On Wed, Jul 22, 2015 at 2:56 AM, Chris Lilley <chris@w3.org> wrote:
> Monday, July 13, 2015, 10:16:51 PM, you wrote:
>> Amusingly, Mike Bostock has another page describing the HCL rainbow as
>> "ugly" <http://bl.ocks.org/mbostock/310c99e53880faec2434> ^_^
>
> Not really seeing the relevance of that to this issue, which is about
> adding LCH (and of course Lab) to css4 color. LCH(ab) is simply the
> polar form of Lab:
>
> C = sqrt(a^2 + b^2)
> H = atan2(b, a)
>
> Frankly the main obstacle to my putting these in CSS color 4 - which I
> intend to do - is what would be a good syntactic form, how to do
> fallback, etc. SVG had these already, with an sRGB fallback. It was
> dropped from SVG2 because they would be better in CSS so they could be
> used for HTML/CSS as well.
>
> Having got such a space, *one* of the things one can then do with it
> is produce an even-perceptual-spacing color scale for scientific
> visualisation.
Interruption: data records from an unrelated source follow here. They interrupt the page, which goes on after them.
Lemma astype_not_float (t : dtype) (v : value) : t <> float64 -> astype t v = v.
Proof. intros Ht. destruct t, v; try reflexivity. contradiction. Qed.

Lemma astype_not_int (t : dtype) (v : value) :
  (forall z, v <> VInt z) -> astype t v = v.
Proof. intros Hv. destruct t, v; try reflexivity. destruct (Hv z eq_refl). Qed.

Lemma astype_object (v : value) : astype object_ v = v.
Proof. destruct v; reflexivity. Qed.

(** The cell of a column in the series of a row. *)
Lemma cell_row_series (df : DataFrame) (row : list value) (j : nat) :
  cell j (row_series df row) = astype (find_common_type (dtypes df)) (cell j row).
Proof.
  unfold cell, row_series.
  rewrite <- (map_nth (astype (find_common_type (dtypes df))) row VNaN j).
  assert (Hnan : astype (find_common_type (dtypes df)) VNaN = VNaN)
    by (destruct (find_common_type (dtypes df)); reflexivity).
  rewrite Hnan. reflexivity.
Qed.

(** The last row that names a folder is the last of the rows the mask
    selects. *)
Lemma last_matching_selected (i : nat) (df : DataFrame) (d : string)
    (row r : list value) (rs : list (list value)) :
  last_matching i df d row ->
  rows_of_checkpoint i df d = r :: rs ->
  last rs r = row.
Proof.
  intros (earlier & later & Hsplit & Hrow & Hlater) Hmatch.
  unfold rows_of_checkpoint in Hmatch. rewrite Hsplit, filter_app in Hmatch.
  cbn [filter] in Hmatch. rewrite Hrow in Hmatch.
  assert (Hnone : filter (fun row => py_eq_str (cell i row) d) later = []).
  { clear - Hlater. induction Hlater as [| x l Hx _ IH]; [reflexivity |].
    simpl. rewrite Hx. exact IH. }
  rewrite Hnone in Hmatch.
  rewrite <- (last_cons_default r rs r), <- Hmatch. apply last_last.
Qed.

(** ** Checkpoints and their metrics *)

Section Records.
Context {C : Collaborators}.
Variables (path : string) (storage_filesystem : option FileSystem).
Variables (fs : FileSystem) (fs_path : string).
Variables (metrics_df : DataFrame) (items : list FileInfo) (err : option exn).

Hypothesis resolved : get_fs_and_path path storage_filesystem = inr (fs, fs_path).
Hypothesis folder_exists : exists_at fs fs_path = true.
Hypothesis log_read : outcome_of (restore_metrics fs fs_path) = Returns metrics_df.
Hypothesis listed : get_file_info fs fs_path = inr items.

Lemma scan_nonempty :
  filter is_checkpoint_dir items <> [] ->
  exists d dirs, scan_checkpoint_dirs items = d :: dirs.
Proof.
  intros Hne. pose proof (scan_checkpoint_dirs_length items) as Hlen.
  destruct (scan_checkpoint_dirs items) as [| d dirs]; [| eauto].
  destruct (filter is_checkpoint_dir items); [contradiction | discriminate].
Qed.

(** C5 fails on the code in this case: with at least one checkpoint folder
    and a table that has no correlation column, the lookup of the column
    raises [KeyError] and the restoration yields no result. *)
Theorem from_path_missing_correlation_column_C5 :
  filter is_checkpoint_dir items <> [] ->
  column_index (columns metrics_df) CHECKPOINT_DIR_NAME = None ->
  outcome_of (from_path path storage_filesystem)
  = Raises (KeyError CHECKPOINT_DIR_NAME).
Proof.
  intros Hne Hcol.
  destruct (scan_nonempty Hne) as (d & dirs & Hscan).
  rewrite (from_path_outcome _ _ _ _ resolved folder_exists), log_read, listed, Hscan.
  rewrite (restore_checkpoints_no_column fs fs_path metrics_df d dirs Hcol).
  reflexivity.
Qed.

Hypothesis error_read : outcome_of (restore_error fs fs_path) = Returns err.

Lemma from_path_without_checkpoints :
  filter is_checkpoint_dir items = [] ->
  outcome_of (from_path path storage_filesystem)
  = Returns (assembled path fs fs_path metrics_df None None err).
Proof.
  intros Hnone.
  rewrite (from_path_outcome _ _ _ _ resolved folder_exists), log_read, listed.
  unfold scan_checkpoint_dirs. rewrite Hnone. simpl. rewrite error_read. reflexivity.
Qed.

Lemma from_path_with_checkpoints (i : nat) (d : string) (dirs : list string) :
  column_index (columns metrics_df) CHECKPOINT_DIR_NAME = Some i ->
  scan_checkpoint_dirs items = d :: dirs ->
  outcome_of (from_path path storage_filesystem)
  = Returns (assembled path fs fs_path metrics_df
               (Some (map (fun x => (checkpoint_at fs fs_path x,
                                     snapshot_of i metrics_df x)) (d :: dirs)))
               (Some (checkpoint_at fs fs_path (last dirs d))) err).
Proof.
  intros Hcol Hscan.
  rewrite (from_path_outcome _ _ _ _ resolved folder_exists), log_read, listed, Hscan.
  rewrite (restore_checkpoints_column fs fs_path metrics_df i d dirs Hcol).
  cbn [outcome_of snd]. rewrite error_read. reflexivity.
Qed.

(** C2, as the code has it.  With a log that was read and an error file
    that is absent or was read: when no folder of the listing is a
    checkpoint folder, the result has no list of checkpoints and no
    checkpoint; when there are N >= 1 of them and the table has the
    correlation column, the result has exactly N records, one for each
    folder in ascending order of the names (which is ascending order of
    the index when all names have one width), and a folder that no row
    names has a record with an empty dictionary. *)
Theorem from_path_checkpoint_records_C2 :
  (filter is_checkpoint_dir items = [] ->
     exists r, outcome_of (from_path path storage_filesystem) = Returns r
               /\ best_checkpoints r = None /\ checkpoint r = None)
  /\ (filter is_checkpoint_dir items <> [] ->
      forall i, column_index (columns metrics_df) CHECKPOINT_DIR_NAME = Some i ->
      exists r records,
        outcome_of (from_path path storage_filesystem) = Returns r
        /\ best_checkpoints r = Some records
        /\ List.length records = List.length (filter is_checkpoint_dir items)
        /\ map fst records
           = map (checkpoint_at fs fs_path) (scan_checkpoint_dirs items)
        /\ StronglySorted lex_le (scan_checkpoint_dirs items)
        /\ (forall width,
               Forall (fun name => matches_convention width name = true)
                      (scan_checkpoint_dirs items) ->
               StronglySorted index_le (scan_checkpoint_dirs items))
        /\ (forall k d,
               nth_error (scan_checkpoint_dirs items) k = Some d ->
               rows_of_checkpoint i metrics_df d = [] ->
               nth_error records k = Some (checkpoint_at fs fs_path d, []))).
Proof.
  split.
  - intros Hnone. eexists. split; [apply (from_path_without_checkpoints Hnone) |].
    split; reflexivity.
  - intros Hne i Hcol.
    destruct (scan_nonempty Hne) as (d & dirs & Hscan).
    eexists. eexists.
    split; [apply (from_path_with_checkpoints i d dirs Hcol Hscan) |].
    split; [reflexivity |].
    rewrite <- Hscan.
    split; [rewrite length_map; apply scan_checkpoint_dirs_length |].
    split; [rewrite map_map; reflexivity |].
    split; [apply (scan_checkpoint_dirs_sorted items) |].
    split; [intros width Hall; apply (fixed_width_sorted width _ Hall);
            apply (scan_checkpoint_dirs_sorted items) |].
    intros k x Hk Hrows. rewrite nth_error_map, Hk. simpl.
    unfold snapshot_of. rewrite Hrows. reflexivity.
Qed.

(** C4: when one or more rows of the table name a checkpoint folder of the
    listing in the correlation column, the restoration returns, and the
    record of that folder, at the folder's position, carries the snapshot
    of the last such row: the keys of the snapshot are the columns of the
    table and, the columns having distinct names, it holds the name of the
    folder under the correlation key and, under every column, the cell of
    the last row that names the folder (as it is when the cell is not an
    integer, when the table has a column of objects or of booleans, or
    when all its columns are of integers; an integer of a table of
    integers and floats is held as the nearest float). *)
Theorem from_path_last_matching_snapshot_C4 (i : nat) (d : string) :
  column_index (columns metrics_df) CHECKPOINT_DIR_NAME = Some i ->
  In d (scan_checkpoint_dirs items) ->
  rows_of_checkpoint i metrics_df d <> [] ->
  exists r records snapshot,
    outcome_of (from_path path storage_filesystem) = Returns r
    /\ best_checkpoints r = Some records
    /\ In (checkpoint_at fs fs_path d, snapshot) records
    /\ (forall k, nth_error (scan_checkpoint_dirs items) k = Some d ->
           nth_error records k = Some (checkpoint_at fs fs_path d, snapshot))
    /\ (exists row, last_matching i metrics_df d row)
    /\ (forall key, dict_contains key snapshot = true <-> In key (columns metrics_df))
    /\ forall row,
         last_matching i metrics_df d row ->
         NoDup (columns metrics_df) ->
         dict_getitem snapshot CHECKPOINT_DIR_NAME = Returns (VStr d)
         /\ forall key j,
              column_index (columns metrics_df) key = Some j ->
              ((forall z, cell j row <> VInt z)
               \/ In object_ (dtypes metrics_df) \/ In bool_ (dtypes metrics_df)
               \/ (dtypes metrics_df <> []
                   /\ Forall (fun t => t = int64) (dtypes metrics_df)) ->
               dict_getitem snapshot key = Returns (cell j row))
              /\ (Forall (fun t => t = int64 \/ t = float64) (dtypes metrics_df) ->
                  In float64 (dtypes metrics_df) ->
                  forall z, cell j row = VInt z ->
                            dict_getitem snapshot key
                            = Returns (VFloat (float64_of_int z))).
Proof.
  intros Hcol Hin Hrows.
  destruct (scan_checkpoint_dirs items) as [| d0 dirs] eqn:Hscan; [contradiction |].
  destruct (rows_of_checkpoint i metrics_df d) as [| row0 more] eqn:Hmatch;
    [contradiction |].
  destruct (filter_last_matching _ _ _ _ Hmatch)
    as (earlier & later & Hsplit & Hlast & Hlater).
  assert (Hsnap : snapshot_of i metrics_df d
                  = to_dict (columns metrics_df)
                            (row_series metrics_df (last more row0)))
    by (unfold snapshot_of; rewrite Hmatch; reflexivity).
  eexists. eexists. exists (snapshot_of i metrics_df d).
  split; [apply (from_path_with_checkpoints i d0 dirs Hcol Hscan) |].
  split; [reflexivity |].
  split; [apply in_map_iff; exists d; split; [reflexivity | exact Hin] |].
  split; [intros k Hk; rewrite nth_error_map, Hk; reflexivity |].
  split; [exists (last more row0), earlier, later; auto |].
  split; [intros key; rewrite Hsnap; apply to_dict_contains |].
  intros row Hrow Hnodup.
  rewrite (last_matching_selected i metrics_df d row row0 more Hrow Hmatch) in Hsnap.
  assert (Hvalue : forall key j,
             column_index (columns metrics_df) key = Some j ->
             dict_getitem (snapshot_of i metrics_df d) key
             = Returns (astype (find_common_type (dtypes metrics_df)) (cell j row))).
  { intros key j Hj. rewrite Hsnap, (to_dict_getitem _ _ key j Hnodup Hj).
    now rewrite cell_row_series. }
  assert (Hname : cell i row = VStr d).
  { destruct Hrow as (_ & _ & _ & Hnamed & _). unfold py_eq_str in Hnamed.
    destruct (cell i row); try discriminate.
    apply String.eqb_eq in Hnamed. now subst. }
  split.
  - rewrite (Hvalue _ i Hcol), Hname. f_equal. apply astype_not_int. discriminate.
  - intros key j Hj. rewrite (Hvalue key j Hj). split.
    + intros [Hnot | [Hobject | [Hbool | [Hsome Hints]]]]; f_equal.
      * now apply astype_not_int.
      * rewrite (find_common_type_object _ Hobject). apply astype_object.
      * apply astype_not_float, find_common_type_bool, Hbool.
      * rewrite (find_common_type_int _ Hsome Hints). now destruct (cell j row).
    + intros Hnumeric Hfloat z Hz.
      rewrite (find_common_type_float _ Hnumeric Hfloat), Hz. reflexivity.
Qed.
End Records.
Note the scientific - the point there is to avoid
> hiding or exaggerating small changes in the underlying visualized
> values.
>
> "Prettiness" is a non-goal in that situation - and if desired, with
> bright saturated non-evenly-spaced colors, its easy to do in RGB or
> HSL.

Note that CubeHelix was invented to *do* scientific visualization in a
way that was attractive and had good perceptual qualities, in
particular good even-and-monotonic lightness change.
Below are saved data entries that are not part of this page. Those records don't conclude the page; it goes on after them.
(** C8 (as the code has it). A run of the script whose search returns [0]
    prints "No records found." and exits with status 0 without fetching or
    writing anything; a run whose search returns a non-zero count and whose
    [fetch_and_filter] returns no record prints
    "No records within length range." and exits with status 0 without
    writing anything; a run whose [fetch_and_filter] returns records, and in
    which both output files can be created, writes
    [taxid_{taxid}_filtered.csv] and [taxid_{taxid}_plot.png], prints both
    names and exits with status 0. *)
Theorem main_exit_behaviour (args : Args) (w : World S) :
  let taxid := a_taxid args in
  let st0 := (print (searching_msg taxid)
                (init (a_email args) (a_api_key args)
                      (a_min_len args) (a_max_len args) w)).2 in
  (forall st1,
      search ext taxid st0 = (Ok 0, st1) ->
      exists w', run_script ext pd args w = (0, w') /\
        stdout w' = stdout w ++ [searching_msg taxid; "No records found."] /\
        fs w' = fs w /\
        fetch_calls (trace w') = fetch_calls (trace w)) /\
  (forall c st1 st2,
      search ext taxid st0 = (Ok c, st1) ->
      c <> 0 ->
      fetch_and_filter ext (a_limit args)
        (print "Fetching & filtering..." st1).2 = (Ok [], st2) ->
      exists w', run_script ext pd args w = (0, w') /\
        stdout w' = stdout w ++ [searching_msg taxid;
                                 "Fetching & filtering...";
                                 "No records within length range."] /\
        fs w' = fs w) /\
  (forall c st1 data st2,
      search ext taxid st0 = (Ok c, st1) ->
      c <> 0 ->
      fetch_and_filter ext (a_limit args)
        (print "Fetching & filtering..." st1).2 = (Ok data, st2) ->
      data <> [] ->
      open_w ext (csv_name taxid) = Ok tt ->
      open_w ext (png_name taxid) = Ok tt ->
      exists w', run_script ext pd args w = (0, w') /\
        stdout w' = stdout w ++ [searching_msg taxid;
                                 "Fetching & filtering...";
                                 "Saved CSV: " +:+ csv_name taxid;
                                 "Saved plot: " +:+ png_name taxid] /\
        exists df st3,
          save_csv ext pd data (csv_name taxid) st2 = (Ok df, st3) /\
          fs w' = <[png_name taxid := PngFile (figure_of df)]>
                    (<[csv_name taxid :=
                         CsvFile ["Accession"; "Length"; "Description"]
                                 (map snd (df_rows df))]> (fs w))).
Proof.
  intros taxid st0. split; [|split].
  - intros st1 Hs. eexists. unfold run_script, main, main_body.
    rewrite bind_print. fold taxid (searching_msg taxid). fold st0.
    rewrite (bind_ok _ _ _ _ _ Hs). simpl.
    split; [reflexivity|].
    apply search_ok in Hs
      as (h & s' & res & e & k & cs & _ & _ & _ & _ & _ & _ & _
          & (_ & Ho & Hf) & _ & Ht).
    rewrite Ho, Hf, Ht. simpl. rewrite <- app_assoc.
    split; [reflexivity|]. split; [reflexivity|].
    by rewrite fetch_calls_app, app_nil_r.
  - intros c st1 st2 Hs Hc Hrun.
    pose proof (main_body_after_fetch args w c st1 [] st2 Hs Hc Hrun) as Hmain.
    pose proof (main_frame_after_fetch args w c st1 _ st2 Hs Hrun) as [Ho Hf].
    eexists. unfold run_script, main. rewrite Hmain. simpl.
    split; [reflexivity|]. rewrite Ho, Hf. by rewrite <- !app_assoc.
  - intros c st1 data st2 Hs Hc Hrun Hne Hcsv Hpng.
    pose proof (main_body_after_fetch args w c st1 data st2 Hs Hc Hrun)
      as Hmain.
    pose proof (main_frame_after_fetch args w c st1 _ st2 Hs Hrun) as [Ho Hf].
    destruct data as [|t data]; [done|].
    eexists. unfold run_script, main. rewrite Hmain.
    rewrite (bind_ok _ _ _ _ _ (save_csv_run ext pd (t :: data) _ st2 Hcsv)).
    rewrite (bind_ok _ _ _ _ _ (plot_lengths_run _ _ _ Hpng)).
    simpl. split; [reflexivity|].
    rewrite Ho, Hf. rewrite <- !app_assoc.
    split; [reflexivity|]. eexists _, _.
    split; [by apply save_csv_run|reflexivity].
Qed.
(I'm not against exposing Lab, whether in rectangular or polar form.
But we do have to prioritize built-in color functions; we can't add
everything, and as Houdini develops and exposes custom CSS functions,
adding new color functions via a small, simple JS library will be
pretty easy.)

>> I am currently (slowly) working on turning the CubeHelix rainbow into
>> something usable as a CSS color system.  It's intended to be the basis
>> of a new named color system, but it should be useful as an HCL-like
>> system as well, that's hopefully a bit more attractive.
>
> You would need to demonstrate perceptual uniformity for it to be
> useful as an LCH-like or Lab-like system.
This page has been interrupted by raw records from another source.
Lemma fill_cells src R C cells :
  ∀ g k, gridDims R C g → NoDup cells →
  Forall (fun cell : nat * nat => (cell.1 < R)%nat ∧ (cell.2 < C)%nat) cells →
  (∀ q r c, cells !! q = Some (r, c) →
     cellAt (foldl (fillCell src) (g, k) cells).1 r c =
     default (cellAt g r c) (src !! (k + q)%nat)) ∧
  (∀ r c, (r, c) ∉ cells →
     cellAt (foldl (fillCell src) (g, k) cells).1 r c = cellAt g r c).
Proof.
  induction cells as [|[r0 c0] cells IH]; intros g k Hg Hnd Hrange.
  { split; [done|]. by intros. }
  apply NoDup_cons in Hnd as [Hnotin Hnd].
  apply Forall_cons in Hrange as [[Hr0 Hc0] Hrange]. simpl in Hr0, Hc0.
  cbn [foldl].
  destruct (src !! k) as [x|] eqn:Hk.
  - rewrite (fillCell_Some _ _ _ _ _ x) by done.
    destruct (IH (setCell g r0 c0 x) (S k) (gridDims_setCell _ _ _ _ _ _ Hg) Hnd Hrange)
      as [IH1 IH2].
    split.
    + intros [|q] r c Hq.
      * simpl in Hq. injection Hq as <- <-. rewrite IH2 by done.
        rewrite Nat.add_0_r, Hk. simpl. by eapply cellAt_setCell_eq.
      * simpl in Hq. rewrite (IH1 q r c Hq).
        replace (k + S q)%nat with (S k + q)%nat by lia.
        rewrite cellAt_setCell_ne; [done|].
        intros [= -> ->]. apply Hnotin. by eapply list_elem_of_lookup_2.
    + intros r c Hnot. rewrite IH2 by (intros ?; apply Hnot; by right).
      apply cellAt_setCell_ne. intros [= -> ->]. apply Hnot. by left.
  - rewrite fillCell_None by done.
    destruct (IH g k Hg Hnd Hrange) as [IH1 IH2]. split.
    + intros [|q] r c Hq.
      * simpl in Hq. injection Hq as <- <-. rewrite IH2 by done.
        by rewrite Nat.add_0_r, Hk.
      * simpl in Hq. rewrite (IH1 q r c Hq).
        assert (src !! (k + q)%nat = None) as ->.
        { apply lookup_ge_None. apply lookup_ge_None in Hk. lia. }
        assert (src !! (k + S q)%nat = None) as ->; [|done].
        apply lookup_ge_None. apply lookup_ge_None in Hk. lia.
    + intros r c Hnot. apply IH2. intros ?; apply Hnot; by right.
Qed.

Lemma fillOrder_cells sortedMap R : fillOrder sortedMap R = cellsOf (idx <$> sortedMap) R.
Proof.
  unfold fillOrder, cellsOf. induction sortedMap as [|ki l IH]; [done|].
  rewrite fmap_cons, !bind_cons. by rewrite IH.
Qed.

Lemma cellsOf_lookup cols R t c r :
  cols !! t = Some c → (r < R)%nat → cellsOf cols R !! (t * R + r)%nat = Some (r, c).
Proof.
  intros Ht Hr. unfold cellsOf.
  rewrite (lookup_bind_const _ _ R) by (done || intros; by rewrite length_fmap, length_seq).
  rewrite Ht. simpl. rewrite list_lookup_fmap.
  by rewrite (proj2 (lookup_seq 0 R r r)).
Qed.

Lemma cellsOf_range cols R C :
  Forall (fun c => (c < C)%nat) cols →
  Forall (fun cell : nat * nat => (cell.1 < R)%nat ∧ (cell.2 < C)%nat) (cellsOf cols R).
Proof.
  intros Hcols. unfold cellsOf. induction Hcols as [|c cols Hc Hcols IH]; [done|].
  rewrite bind_cons. apply Forall_app. split; [|done].
  apply Forall_fmap, Forall_forall. intros row Hrow. apply elem_of_seq in Hrow.
  simpl. lia.
Qed.

Lemma cellsOf_elem cols R r c : (r, c) ∈ cellsOf cols R → c ∈ cols.
Proof.
  unfold cellsOf. induction cols as [|c0 cols IH]; [by intros ?%elem_of_nil|].
  rewrite bind_cons, elem_of_app. intros [Hin|Hin].
  - apply list_elem_of_fmap in Hin as (row & [= -> ->] & _). by left.
  - right. by apply IH.
Qed.

Lemma cellsOf_NoDup cols R : NoDup cols → NoDup (cellsOf cols R).
Proof.
  induction 1 as [|c cols Hnotin Hnd IH]; [constructor|].
  unfold cellsOf. rewrite bind_cons. apply NoDup_app. split_and!.
  - apply NoDup_fmap_2; [|apply NoDup_seq]. intros ?? [= ->]. done.
  - intros [r c'] Hin Hin'. apply list_elem_of_fmap in Hin as (row & [= -> ->] & _).
    apply Hnotin. by eapply cellsOf_elem.
  - apply IH.
Qed.

Lemma blankGrid_dims R C : gridDims R C (replicate R (replicate C " "%char)).
Proof.
  split; [by rewrite length_replicate|].
  apply Forall_replicate. by rewrite length_replicate.
Qed.

Lemma blankGrid_cell R C r c :
  (r < R)%nat → (c < C)%nat → cellAt (replicate R (replicate C " "%char)) r c = " "%char.
Proof.
  intros Hr Hc. unfold cellAt. rewrite lookup_total_replicate_2 by done.
  by rewrite lookup_total_replicate_2.
Qed.

Lemma columnarCipher2_unfold src ikey :
  ikey ≠ [] →
  columnarCipher2 src ikey =
  row ← seq 0 (rowsOf src ikey);
  (fun col => cellAt (foldl (fillCell src)
                        (replicate (rowsOf src ikey) (replicate (length ikey) " "%char), 0%nat)
                        (cellsOf (columnOrder ikey) (rowsOf src ikey))).1 row col)
    <$> seq 0 (length ikey).
Proof.
  intros Hne. unfold columnarCipher2. rewrite decide_False by (by destruct ikey).
  cbv zeta. by rewrite fillOrder_cells.
Qed.

Lemma columnarCipher2_length src ikey :
  ikey ≠ [] → length (columnarCipher2 src ikey) = (rowsOf src ikey * length ikey)%nat.
Proof.
  intros Hne. rewrite columnarCipher2_unfold by done.
  rewrite (length_bind_const _ _ (length ikey)) by (intros; by rewrite length_fmap, length_seq).
  by rewrite length_seq.
Qed.

(** The cell of row [r] in the column filled [t]-th holds the byte
    [t * rowCount + r] of the source, or a space past its end. *)
Lemma columnarCipher2_lookup src ikey t c r :
  ikey ≠ [] → columnOrder ikey !! t = Some c → (r < rowsOf src ikey)%nat →
  columnarCipher2 src ikey !! (r * length ikey + c)%nat =
  Some (default " "%char (src !! (t * rowsOf src ikey + r)%nat)).
Proof.
  intros Hne Ht Hr. pose proof (columnOrder_lt _ _ _ Ht) as Hc.
  rewrite columnarCipher2_unfold by done.
  rewrite (lookup_bind_const _ _ (length ikey))
    by (done || intros; by rewrite length_fmap, length_seq).
  rewrite (proj2 (lookup_seq 0 _ r r)) by done. simpl.
  rewrite list_lookup_fmap, (proj2 (lookup_seq 0 _ c c)) by done. simpl. f_equal.
  destruct (fill_cells src (rowsOf src ikey) (length ikey)
              (cellsOf (columnOrder ikey) (rowsOf src ikey))
              (replicate (rowsOf src ikey) (replicate (length ikey) " "%char)) 0%nat)
    as [Hfill _].
  - apply blankGrid_dims.
  - apply cellsOf_NoDup, columnOrder_NoDup.
  - apply cellsOf_range. apply Forall_forall. intros c' Hc'.
    apply list_elem_of_lookup_1 in Hc' as [t' Ht']. by eapply columnOrder_lt.
  - rewrite (Hfill (t * rowsOf src ikey + r)%nat r c) by (by apply cellsOf_lookup).
    by rewrite blankGrid_cell.
Qed.

Lemma rowsOf_bounds src ikey :
  ikey ≠ [] →
  (length src ≤ rowsOf src ikey * length ikey < length src + length ikey)%nat.
Proof.
  intros Hne. unfold rowsOf. assert (length ikey ≠ 0)%nat by (by destruct ikey).
  pose proof (Nat.div_mod_eq (length src + length ikey - 1) (length ikey)).
  pose proof (Nat.mod_upper_bound (length src + length ikey - 1) (length ikey)).
  nia.
Qed.

Lemma rowsOf_exact text ikey R :
  ikey ≠ [] → length text = (R * length ikey)%nat → rowsOf text ikey = R.
Proof.
  intros Hne Hlen. pose proof (rowsOf_bounds text ikey Hne).
  assert (length ikey ≠ 0)%nat by (by destruct ikey). nia.
Qed.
Other than the slight brightness movement up and down (not perfectly
even like HCL, but not omg-terrible like HSL), the CubeHelix rainbow
is generally similar to HCL in its perceptual properties.  I'm
interested in producing a rainbow because people *do* want to be able
to cycle the hue and get decent results; HCL doesn't give them that,
because at any given lightness, at least some of the colors are ugly.